Supermarket and pharmacy chains across the U.S. have begun asking customers to not openly carry firearms in their stores, including in states where open carry is legal. It’s a trend that appears to have been sparked by Walmart, whose CEO Doug McMillon announced the decision on Tuesday following a string of mass shootings around the country — including the Aug. 3 shooting in which 22 were killed at a Walmart store in El Paso, Tex.
McMillon announced on Tuesday that Walmart would stop selling handguns and military-style rifles. In the same statement, he requested that customers no longer openly carry firearms into Walmart stores. Several other chains have followed suit. As of Friday, Kroger, CVS, Walgreens and Wegmans had all issued similar statements of their own.

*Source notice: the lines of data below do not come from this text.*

(** [list_index] finds the first position that holds [x]. *)
Lemma list_index_Some x l i :
  list_index x l = Some i ->
  l !! i = Some x /\ forall j, (j < i)%nat -> l !! j ≠ Some x.
Proof.
  revert i. induction l as [|y l IH]; intros i; simpl; [done|].
  destruct (String.eqb_spec x y) as [-> |Hne].
  - intros [= <-]. split; [done|]. intros j Hj. inversion Hj.
  - destruct (list_index x l) as [i'|]; [|done]. intros [= <-].
    destruct (IH i' eq_refl) as [H1 H2]. split; [done|].
    intros [|j] Hj; simpl.
    + by intros [= ->].
    + apply H2. by apply Nat.succ_lt_mono.
Qed.

Lemma index_step_eq {St} catalog name acc (st : St) :
  index_step catalog name acc st =
  match list_index name catalog with
  | Some i => Ok (acc ++ [i], st)
  | None => Raise ValueError
  end.
Proof.
  unfold index_step, bind, py_index. by destruct (list_index name catalog).
Qed.

Lemma indices_loop {St} (catalog requested : list string) acc (st : St) :
  (forall name, name ∈ requested -> name ∈ catalog) ->
  exists idxs,
    for_ requested (index_step catalog) acc st = Ok (acc ++ idxs, st) /\
    Forall2 (fun name i =>
               catalog !! i = Some name /\
               forall j, (j < i)%nat -> catalog !! j ≠ Some name)
            requested idxs.
Proof.
  revert acc. induction requested as [|x l IH]; intros acc Hall.
  - exists []. by rewrite app_nil_r.
  - rewrite for_cons, index_step_eq.
    destruct (list_index x catalog) as [i|] eqn:Hi.
    + destruct (IH (acc ++ [i])) as (idxs & -> & HF).
      { intros; apply Hall; by right. }
      exists (i :: idxs). rewrite <- app_assoc. split; [done|].
      constructor; [by apply list_index_Some|done].
    + apply list_index_None in Hi. destruct Hi. apply Hall. left.
Qed.

Lemma indices_loop_absent {St} (catalog requested : list string) acc (st : St)
    name :
  name ∈ requested -> name ∉ catalog ->
  for_ requested (index_step catalog) acc st = Raise ValueError.
Proof.
  revert acc. induction requested as [|x l IH]; intros acc Hin Hno.
  - by apply elem_of_nil in Hin.
  - rewrite for_cons, index_step_eq.
    destruct (list_index x catalog) as [i|] eqn:Hi; [|done].
    apply IH; [|done]. apply elem_of_cons in Hin as [-> |]; [|done].
    assert (list_index x catalog ≠ None) as Hx by by rewrite Hi.
    rewrite list_index_None in Hx. by destruct Hx.
Qed.

(** C8: for a request (a single name counts as a one-element list) whose
    names all occur in the catalog, the lookup returns, in request order,
    for each name the position of the first catalog entry bearing it; a
    request that holds a name absent from the catalog raises [ValueError]
    and returns nothing. *)
Theorem get_track_indices_by_names_spec {St} self names (st : St) :
  let requested := match names with Str s => [s] | List l => l end in
  let catalog := MultiTrack.name <$> DB.tracks self in
  ((forall name, name ∈ requested -> name ∈ catalog) ->
   exists idxs,
     get_track_indices_by_names self names st = Ok (idxs, st) /\
     Forall2 (fun name i =>
                catalog !! i = Some name /\
                forall j, (j < i)%nat -> catalog !! j ≠ Some name)
             requested idxs) /\
  ((exists name, name ∈ requested /\ name ∉ catalog) ->
   get_track_indices_by_names self names st = Raise ValueError).
Proof.
  intros requested catalog. split.
  - intros Hall.
    destruct (indices_loop catalog requested [] st Hall) as (idxs & H & HF).
    by exists idxs.
  - intros (name & Hin & Hno).
    by apply (indices_loop_absent catalog requested [] st name).
Qed.

Lemma get_track_indices_by_names_witness :
  let db := DB.set_tracks
              [new_MultiTrack "Song A" [] "train" true 0 None;
               new_MultiTrack "Song A" [] "train" true 0 None;
               new_MultiTrack "Song B" [] "train" true 0 None] ex_db in
  get_track_indices_by_names db (List ["Song B"; "Song A"]) tt
    = Ok ([2; 0]%nat, tt) /\
  get_track_indices_by_names db (List ["Song A"; "Song Z"]) tt
    = Raise ValueError.
Proof.
  intros db. split.
  - destruct (get_track_indices_by_names_spec db (List ["Song B"; "Song A"]) tt)
      as [H _].
    destruct H as (idxs & -> & HF).
    + intros name Hin. simpl.
      repeat (apply elem_of_cons in Hin as [-> |Hin];
              [repeat first [by left|right]|]).
      by apply elem_of_nil in Hin.
    + inversion HF as [|? i ? l [Hi _] HF']; subst.
      inversion HF' as [|? i' ? l' [Hi' Hfirst'] HF'']; subst.
      inversion HF''; subst.
      destruct i' as [|[|[|i']]]; try discriminate.
      * destruct i as [|[|[|i]]]; try discriminate. reflexivity.
      * destruct (Hfirst' 0%nat); [apply Nat.lt_0_succ|reflexivity].
  - destruct (get_track_indices_by_names_spec db (List ["Song A"; "Song Z"]) tt)
      as [_ H].
    apply H. exists "Song Z". split; [right; left|].
    simpl. rewrite !not_elem_of_cons.
    repeat split; try discriminate. apply not_elem_of_nil.
Defined.

(** ** What one track holds *)

Lemma elem_of_flat_map {A B} (f : A -> list B) (l : list A) (y : B) :
  y ∈ flat_map f l <-> exists x, x ∈ l /\ y ∈ f x.
Proof.
  induction l as [|x l IH]; simpl.
  - split; [by intros ?%elem_of_nil|by intros (? & ?%elem_of_nil & _)].
  - rewrite elem_of_app, IH. split.
    + intros [Hy|(x' & Hx' & Hy)].
      * exists x. split; [left|done].
      * exists x'. split; [by right|done].
    + intros (x' & [-> |Hx']%elem_of_cons & Hy); [by left|].
      right. by exists x'.
Qed.

Lemma add_source_ok self fs tf fnum src file sources h sources' h' :
  add_source self fs tf fnum (src, file) sources h = Ok (sources', h') ->
  (os_path_exists fs (op_join tf [fnum; file]) = true /\
   sources' = dict_set src (length h) sources /\
   (length h' = S (length h)) /\ h' !! length h ≠ None /\
   (forall a, (a < length h)%nat -> h' !! a = h !! a)) \/
  (os_path_exists fs (op_join tf [fnum; file]) = false /\
   sources' = sources /\ h' = h).
Proof.
  unfold add_source, bind.
  destruct (os_path_exists _ _); [|intros [= <- <-]; by right].
  rewrite getitem_eq. destruct (dict_get _ _) as [sid|]; [|done].
  rewrite getattr_sample_rate_eq. destruct (DB.sample_rate self); [|done].
  unfold new_Source, ret. intros [= <- <-]. left.
  split; [done|]. split; [done|]. split; [|split].
  - rewrite length_app. simpl. apply Nat.add_1_r.
  - rewrite lookup_app_r, Nat.sub_diag by done. done.
  - intros a Ha. by rewrite lookup_app_l.
Qed.

Lemma sources_loop_ok self fs tf fnum h sources h' :
  for_ (Setup.sources (DB.setup self)) (add_source self fs tf fnum) [] h
    = Ok (sources, h') ->
  (forall src, src ∈ keys sources <->
               present fs tf fnum (Setup.sources (DB.setup self)) src) /\
  distinct_refs sources /\ allocated sources h' /\
  (length h <= length h')%nat /\
  (forall a, (a < length h)%nat -> h' !! a = h !! a).
Proof.
  apply (for_inv (fun done sources h' =>
    (forall src, src ∈ keys sources <-> present fs tf fnum done src) /\
    distinct_refs sources /\ allocated sources h' /\
    (length h <= length h')%nat /\
    (forall a, (a < length h)%nat -> h' !! a = h !! a))).
  - split; [|split; [|split; [|split]]]; try done.
    intros src. split; [by intros ?%elem_of_nil|].
    by intros (? & ?%elem_of_nil & _).
  - intros done [src file] s1 h1 s2 h2 _ (Hk & Hd & Ha & Hlen & Hold) Hstep.
    unfold present in *.
    apply add_source_ok in Hstep
      as [(Hex & -> & Hlen' & Hnew & Hold')|(Hex & -> & ->)].
    + split; [|split; [|split; [|split]]].
      * intros s. rewrite keys_dict_set.
        assert (s ∈ keys s1 ++ [src] <-> s ∈ keys s1 \/ s = src) as Happ.
        { rewrite elem_of_app, list_elem_of_singleton. done. }
        assert (forall P : Prop, (s ∈ keys s1 \/ s = src <-> P) ->
                  (s ∈ (if bool_decide (src ∈ keys s1) then keys s1
                        else keys s1 ++ [src]) <-> P)) as Hif.
        { intros P HP. case_bool_decide; [|by rewrite Happ].
          rewrite <- HP. split; [by left|]. by intros [?| ->]. }
        apply Hif. rewrite Hk. split.
        -- intros [(f & Hf & Hf')| ->].
           ++ exists f. split; [|done]. apply elem_of_app. by left.
           ++ exists file. split; [|done]. apply elem_of_app. right. left.
        -- intros (f & [Hf|Hf%list_elem_of_singleton]%elem_of_app & Hf').
           ++ left. by exists f.
           ++ right. congruence.
      * intros x y a. rewrite !dict_get_set.
        destruct (String.eqb_spec x src) as [-> |Hx],
                 (String.eqb_spec y src) as [-> |Hy]; try done.
        -- intros [= <-] Hy'%Ha. by apply Nat.lt_irrefl in Hy'.
        -- intros Hx'%Ha [= <-]. by apply Nat.lt_irrefl in Hx'.
        -- apply Hd.
      * intros s a. rewrite dict_get_set, Hlen'.
        destruct (String.eqb_spec s src) as [-> |Hs].
        -- intros [= <-]. apply Nat.lt_succ_diag_r.
        -- intros H%Ha. by apply Nat.lt_lt_succ_r.
      * rewrite Hlen'. by apply Nat.le_le_succ_r.
      * intros a Hlt. rewrite Hold'; [by apply Hold|].
        eapply Nat.lt_le_trans; done.
    + split; [|done]. intros s. rewrite Hk. split.
      * intros (f & Hf & Hf'). exists f. split; [|done].
        apply elem_of_app. by left.
      * intros (f & [Hf|Hf%list_elem_of_singleton]%elem_of_app & Hf').
        -- by exists f.
        -- injection Hf as -> ->. congruence.
Qed.

(** ** The targets of a track *)

Section dict_set_facts.
Context {V : Type}.
Implicit Types (d : dict V) (k : string) (v : V).

Lemma elem_of_dict_set k v k' v' d :
  (k', v') ∈ dict_set k v d -> (k', v') ∈ d \/ (k' = k /\ v' = v).
Proof.
  induction d as [|[k1 v1] d IH]; simpl.
  - intros [= -> ->]%list_elem_of_singleton. by right.
  - destruct (String.eqb_spec k k1) as [-> |Hne].
    + intros [[= -> ->]|H]%elem_of_cons; [by right|]. left. by right.
    + intros [[= -> ->]|H]%elem_of_cons; [left; left|].
      destruct (IH H) as [?|?]; [left; by right|by right].
Qed.

Lemma dict_set_fresh k v d : k ∉ keys d -> dict_set k v d = d ++ [(k, v)].
Proof.
  unfold keys. induction d as [|[k1 v1] d IH]; csimpl; [done|].
  rewrite not_elem_of_cons. intros [Hne Hd].
  destruct (String.eqb_spec k k1); [done|]. by rewrite IH.
Qed.
End dict_set_facts.

Lemma target_step_eq sources targets it :
  target_step sources targets it =
  match target_of sources it with
  | Some (name, tg) => dict_set name tg targets
  | None => targets
  end.
Proof. unfold target_step, target_of. by destruct (resolved _ _). Qed.

Lemma target_of_Some sources n spec n' tg :
  target_of sources (n, spec) = Some (n', tg) ->
  n' = n /\ resolved sources spec ≠ [] /\
  tg = {| Target.sources := resolved sources spec; Target.name := n |}.
Proof.
  unfold target_of. simpl. destruct (resolved sources spec); [done|].
  by intros [= <- <-].
Qed.

Lemma targets_fold_elem sources l acc name tg :
  (name, tg) ∈ foldl (target_step sources) acc l ->
  (name, tg) ∈ acc \/
  exists spec, (name, spec) ∈ l /\ target_of sources (name, spec) = Some (name, tg).
Proof.
  revert acc. induction l as [|[n spec] l IH]; intros acc; simpl; [by left|].
  intros [H|(spec' & Hin & Ht)]%IH.
  - rewrite target_step_eq in H.
    destruct (target_of sources (n, spec)) as [[n' tg']|] eqn:Ht; [|by left].
    pose proof (target_of_Some _ _ _ _ _ Ht) as (-> & _ & _).
    apply elem_of_dict_set in H as [H|[-> ->]]; [by left|].
    right. exists spec. split; [left|done].
  - right. exists spec'. split; [by right|done].
Qed.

Given the potential ambiguity of their language — that the chains are “requesting” customers leave guns at home, and “prefer” not to see weapons carried — the statements bring into question exactly how store employees will go about enforcing their new guidelines. “Asking customers not to openly carry firearms in stores isn’t exactly a policy,” says David Yamane, a sociologist at Wake Forest University and expert in American gun culture and policy. “You haven’t prohibited [it] from happening.”

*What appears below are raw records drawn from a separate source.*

(** * REVOXSMOKIE: order lifecycle, placement, tracking and security helpers

    A shallow embedding of the TypeScript sources

      - [src/lib/security.ts]              (SecurityManager)
      - [src/lib/trackingSystem.ts]        (TrackingSystem)
      - [src/app/api/orders/route.ts]      (POST /api/orders)
      - [src/app/api/order-tracking/route.ts] (GET and PUT /api/order-tracking)
      - the staff dashboard component OrdersManagement (loadOrders,
        updateOrderStatus)

    JavaScript strings are sequences of UTF-16 code units and are modelled as
    [list Z]; JavaScript numbers are modelled as exact rationals extended with
    NaN and the two infinities (rounding of IEEE doubles is not modelled);
    [Map] objects are modelled as stdpp's [gmap]. *)

From Stdlib Require Import ZArith QArith Qabs Qround Lia Lqa String Ascii List Bool Sorted.
From stdpp Require Import base option list gmap.

Local Open Scope Z_scope.

(** ** JavaScript strings *)

Module JsString.

(** A string is the list of its UTF-16 code units. *)
Definition jsstring := list Z.

Definition code (c : ascii) : Z := Z.of_N (N_of_ascii c).

(** [lit "abc"] is the JavaScript literal ['abc']. *)
Definition lit (s : string) : jsstring := map code (list_ascii_of_string s).

Fixpoint eqb (s t : jsstring) : bool :=
  match s, t with
  | [], [] => true
  | c :: s', d :: t' => (c =? d) && eqb s' t'
  | _, _ => false
  end.

(** [starts_with p s]: [p] is a prefix of [s]. *)
Fixpoint starts_with (p s : jsstring) : bool :=
  match p, s with
  | [], _ => true
  | c :: p', d :: s' => (c =? d) && starts_with p' s'
  | _ :: _, [] => false
  end.

(** [String.prototype.includes]: does [p] occur somewhere in [s]? *)
Fixpoint includes (s p : jsstring) : bool :=
  starts_with p s ||
  match s with
  | [] => false
  | _ :: s' => includes s' p
  end.

(** [String.prototype.replace] with a string pattern: only the first
    occurrence of [p] is replaced by [r]; a string without occurrence is
    returned unchanged. *)
Fixpoint replace (s p r : jsstring) : jsstring :=
  if starts_with p s then r ++ drop (length p) s
  else match s with
       | [] => []
       | c :: s' => c :: replace s' p r
       end.

(** [String.prototype.replace] with a global single-character pattern
    (the regular expressions [/&/g], [/</g], ... of sanitizeText). *)
Definition replace_all_char (c : Z) (r : jsstring) (s : jsstring) : jsstring :=
  flat_map (fun d => if d =? c then r else [d]) s.

End JsString.

Export JsString.

(** ** JavaScript numbers *)

Module JsNumber.

(** A number is NaN, an infinity ([Inf true] is [-Infinity]) or a finite
    value.  Finite values are exact rationals kept in lowest terms, so that
    equal numbers are equal terms.  The arithmetic below is exact: it gives
    the result of the code's double arithmetic wherever that rounds nothing,
    in particular on whole numbers below 2^53 in absolute value; the
    properties that rest on sums and products are stated for such values. *)
Inductive num : Type :=
| NaN
| Inf (neg : bool)
| Fin (q : Q).

Definition of_Z (z : Z) : num := Fin (inject_Z z).

Definition q_sgn (q : Q) : Z := Z.sgn (Qnum q).

Definition neg (a : num) : num :=
  match a with
  | NaN => NaN
  | Inf s => Inf (negb s)
  | Fin q => Fin (Qred (- q))
  end.

Definition add (a b : num) : num :=
  match a, b with
  | NaN, _ | _, NaN => NaN
  | Inf s, Inf t => if Bool.eqb s t then Inf s else NaN
  | Inf s, Fin _ | Fin _, Inf s => Inf s
  | Fin p, Fin q => Fin (Qred (p + q))
  end.

Definition sub (a b : num) : num := add a (neg b).

Definition mul (a b : num) : num :=
  match a, b with
  | NaN, _ | _, NaN => NaN
  | Inf s, Inf t => Inf (xorb s t)
  | Inf s, Fin q | Fin q, Inf s =>
      match q_sgn q with
      | 0 => NaN
      | Zpos _ => Inf s
      | Zneg _ => Inf (negb s)
      end
  | Fin p, Fin q => Fin (Qred (p * q))
  end.

(** [Math.abs] *)
Definition abs (a : num) : num :=
  match a with
  | NaN => NaN
  | Inf _ => Inf false
  | Fin q => Fin (Qred (Qabs q))
  end.

(** [Math.floor] *)
Definition floor (a : num) : num :=
  match a with
  | Fin q => of_Z (Qfloor q)
  | _ => a
  end.

(** [a < b]; every comparison with NaN is false. *)
Definition lt (a b : num) : bool :=
  match a, b with
  | NaN, _ | _, NaN => false
  | Inf true, Inf true => false
  | Inf true, _ => true
  | _, Inf true => false
  | Inf false, _ => false
  | Fin _, Inf false => true
  | Fin p, Fin q => negb (Qle_bool q p)
  end.

Definition gt (a b : num) : bool := lt b a.

(** [a <= b] *)
Definition le (a b : num) : bool :=
  match a, b with
  | NaN, _ | _, NaN => false
  | Inf true, _ => true
  | _, Inf false => true
  | Inf false, _ => false
  | Fin _, Inf true => false
  | Fin p, Fin q => Qle_bool p q
  end.

Definition ge (a b : num) : bool := le b a.

(** Strict equality [===] on numbers (NaN differs from itself). *)
Definition eqb (a b : num) : bool :=
  match a, b with
  | Inf s, Inf t => Bool.eqb s t
  | Fin p, Fin q => Qeq_bool p q
  | _, _ => false
  end.

(** ToBoolean on numbers: zero and NaN are falsy. *)
Definition truthy (a : num) : bool :=
  match a with
  | NaN => false
  | Inf _ => true
  | Fin q => negb (Qeq_bool q 0)
  end.

End JsNumber.

(** ** Numeric literals in strings: parseInt, parseFloat, ToNumber, toString *)

Module JsParse.

Import JsNumber.

(** WhiteSpace and LineTerminator code units, as stripped by parseInt,
    parseFloat and ToNumber. *)
Definition is_space (c : Z) : bool :=
  (c =? 9) || (c =? 10) || (c =? 11) || (c =? 12) || (c =? 13) || (c =? 32)
  || (c =? 160) || (c =? 5760) || ((8192 <=? c) && (c <=? 8202))
  || (c =? 8232) || (c =? 8233) || (c =? 8239) || (c =? 8287)
  || (c =? 12288) || (c =? 65279).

What’s needed is more clarity, so employees and customers aren’t confused, Yamane says. “People can say, ‘This is just a request. I can carry until you tell me not to.'”
A spokesperson for Walmart tells TIME that management will soon receive guidance and training on exactly how to deal with customers who walk in to a store with a weapon. While it’s unlikely that a Walmart employee be tasked with stopping customer to check if they have a gun (and asking them to leave if so), Walmart store managers will apparently be tasked with judging each situation on its own merits.

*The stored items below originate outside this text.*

(** * goki/ki: the conversion helpers of packages [bools] and [kit]

    A shallow embedding of [bools/bools.go], [kit/convert.go] and of the
    [kit.Type] JSON wrapper, together with the parts of the Go runtime they
    rest on:

    - machine integers are [Z] with their wrap-around written out
      ([int] and [uintptr] are 64 bits wide, as on amd64 and arm64);
    - [float64] and [float32] are IEEE-754 binary64 / binary32 numbers in the
      representation of [SpecFloat];
    - a Go [string] is a sequence of bytes, here a [string] of [ascii];
    - [strconv.ParseBool], [strconv.FormatBool], [strconv.FormatInt],
      [strconv.FormatUint], [strconv.ParseUint] and [strconv.ParseInt] follow
      the Go standard library;
    - [strconv.FormatFloat], [strconv.ParseFloat], the generic [%v] verb of
      [fmt], [encoding/json], user-defined methods and the registry
      [kit.Types] are collaborators, gathered in the class [Host]. *)

From Stdlib Require Import ZArith List String Ascii Bool Lia SpecFloat.
Import ListNotations.

Open Scope string_scope.
Open Scope Z_scope.

Set Warnings "-register-all".

(** ** Results of code that may panic *)

Inductive result (A : Type) : Type :=
| Ok (a : A)
| Panic.
Arguments Ok {A} a.
Arguments Panic {A}.

Definition bind {A B : Type} (r : result A) (k : A -> result B) : result B :=
  match r with
  | Ok a => k a
  | Panic => Panic
  end.

Notation "x <- r ;; k" := (bind r (fun x => k))
  (at level 61, r at next level, right associativity).

(** ** Machine numbers *)

Module num.

Definition wrap_unsigned (bits n : Z) : Z := n mod 2 ^ bits.

Definition wrap_signed (bits n : Z) : Z :=
  let m := n mod 2 ^ bits in
  if m <? 2 ^ (bits - 1) then m else m - 2 ^ bits.

Definition minInt64 : Z := - 2 ^ 63.
Definition maxInt64 : Z := 2 ^ 63 - 1.
Definition maxUint64 : Z := 2 ^ 64 - 1.

Definition is_int64 (n : Z) : bool := (minInt64 <=? n) && (n <=? maxInt64).

(** binary64 and binary32, both carried by [spec_float]. *)
Definition float64 : Type := spec_float.
Definition float32 : Type := spec_float.

Definition fzero : spec_float := S754_zero false.
Definition f64_of_Z (n : Z) : float64 := binary_normalize 53 1024 n 0 false.
Definition f32_of_Z (n : Z) : float32 := binary_normalize 24 128 n 0 false.

(** the conversion [float32(x)] of a [float64]: round to nearest even. *)
Definition f32_of_f64 (f : float64) : float32 :=
  match f with
  | S754_finite s m e => binary_normalize 24 128 (cond_Zopp s (Zpos m)) e s
  | _ => f
  end.

(** the conversion [float64(x)] of a [float32]: the same number in the form
    of a binary64 (no rounding: 24 bits fit in 53). *)
Definition f64_of_f32 (f : float32) : float64 :=
  match f with
  | S754_finite s m e => binary_normalize 53 1024 (cond_Zopp s (Zpos m)) e s
  | _ => f
  end.

(** the comparison [x == 0] and [x != 0] on floats. *)
Definition f_is_zero (f : spec_float) : bool := SFeqb f fzero.
Definition f_nonzero (f : spec_float) : bool := negb (f_is_zero f).

(** the conversion [int64(x)] of a float: the fraction is discarded; a
    value that does not fit, an infinity or a NaN gives the value the amd64
    conversion instruction produces (Go leaves it to the implementation). *)
Definition f_trunc (f : spec_float) : option Z :=
  match f with
  | S754_zero _ => Some 0
  | S754_finite s m e =>
      Some (cond_Zopp s (if 0 <=? e then Zpos m * 2 ^ e
                         else Zpos m / 2 ^ (- e)))
  | _ => None
  end.

Definition int64_of_float (f : spec_float) : Z :=
  match f_trunc f with
  | Some z => if is_int64 z then z else minInt64
  | None => minInt64
  end.

End num.

(** ** Package strconv *)

Module strconv.

Definition code (c : ascii) : Z := Z.of_N (N_of_ascii c).
Definition chr (n : Z) : ascii := ascii_of_N (Z.to_N n).

(** [lower(c)] is [c | ('x' - 'X')]. *)
Definition lower (c : ascii) : Z := Z.lor (code c) 32.

(** *** ParseBool and FormatBool *)

Definition ParseBool (str : string) : option bool :=
  if existsb (String.eqb str) ["1"; "t"; "T"; "true"; "TRUE"; "True"]
  then Some true
  else if existsb (String.eqb str) ["0"; "f"; "F"; "false"; "FALSE"; "False"]
  then Some false
  else None.

Definition FormatBool (b : bool) : string := if b then "true" else "false".

(** *** FormatUint and FormatInt, base 10 *)

Definition digit (d : Z) : ascii := chr (48 + d).

(** The digits of [n] are produced from the least significant one, in front
    of [acc]; 20 rounds cover every 64-bit number. *)
Fixpoint format_digits (fuel : nat) (n : Z) (acc : string) : string :=
  match fuel with
  | O => acc
  | S fuel' =>
      if n <? 10 then String (digit n) acc
      else format_digits fuel' (n / 10) (String (digit (n mod 10)) acc)
  end.

Definition FormatUint (n : Z) : string := format_digits 20 n EmptyString.

Definition FormatInt (n : Z) : string :=
  if n <? 0 then String "-" (FormatUint (- n)) else FormatUint n.

(** *** ParseUint and ParseInt *)

Inductive num_result : Type :=
| NumOk (n : Z)
| NumSyntax
| NumRange (n : Z).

For example, if a person, or even multiple people, are carrying firearms openly in a store but other customers and associates don’t report feeling unsafe, a store manager could allow them to continue carrying the guns. If people report feeling uncomfortable, however, managers would follow various protocols to resolve the situation, the spokesperson said.
At CVS, the details on its new announcement are still being hammered out, according to a company spokesperson. “It’s important to note that we neither expect nor encourage employees to confront a customer who chooses to enter a store with a firearm,” a statement provided to TIME reads.
Representatives for Kroger and Walgreens did not immediately answer TIME’s request for comment; a spokesperson for Wegmans declined to comment.
Jeffrey Sonnenfeld, a professor at the Yale School of Management, says that as private businesses, Walmart and other stores have the right to post signage completely banning firearms and to enforce that rule through trespassing laws and other regulations. “There’s no guaranteed second amendment in private property,” he says.
Sonnenfeld speculates that, noting that instead of going that route right away, the stores are “going to try the voluntary approach at first and see if that works.”
For the moment, then, the stores are essentially politely asking people to leave their guns at home before heading to buy food or pick up prescriptions. Whether the policy changes will likely depend on how shoppers react, Yamane adds.
“Most gun owners are responsible and respectful of fellow citizens, and if Walmart doesn’t want them to openly carry, they won’t,” he says. “But you’ll have a small minority of people who will openly carry rifles because in any group of people, you’ll have people at an extreme who will test those limits.”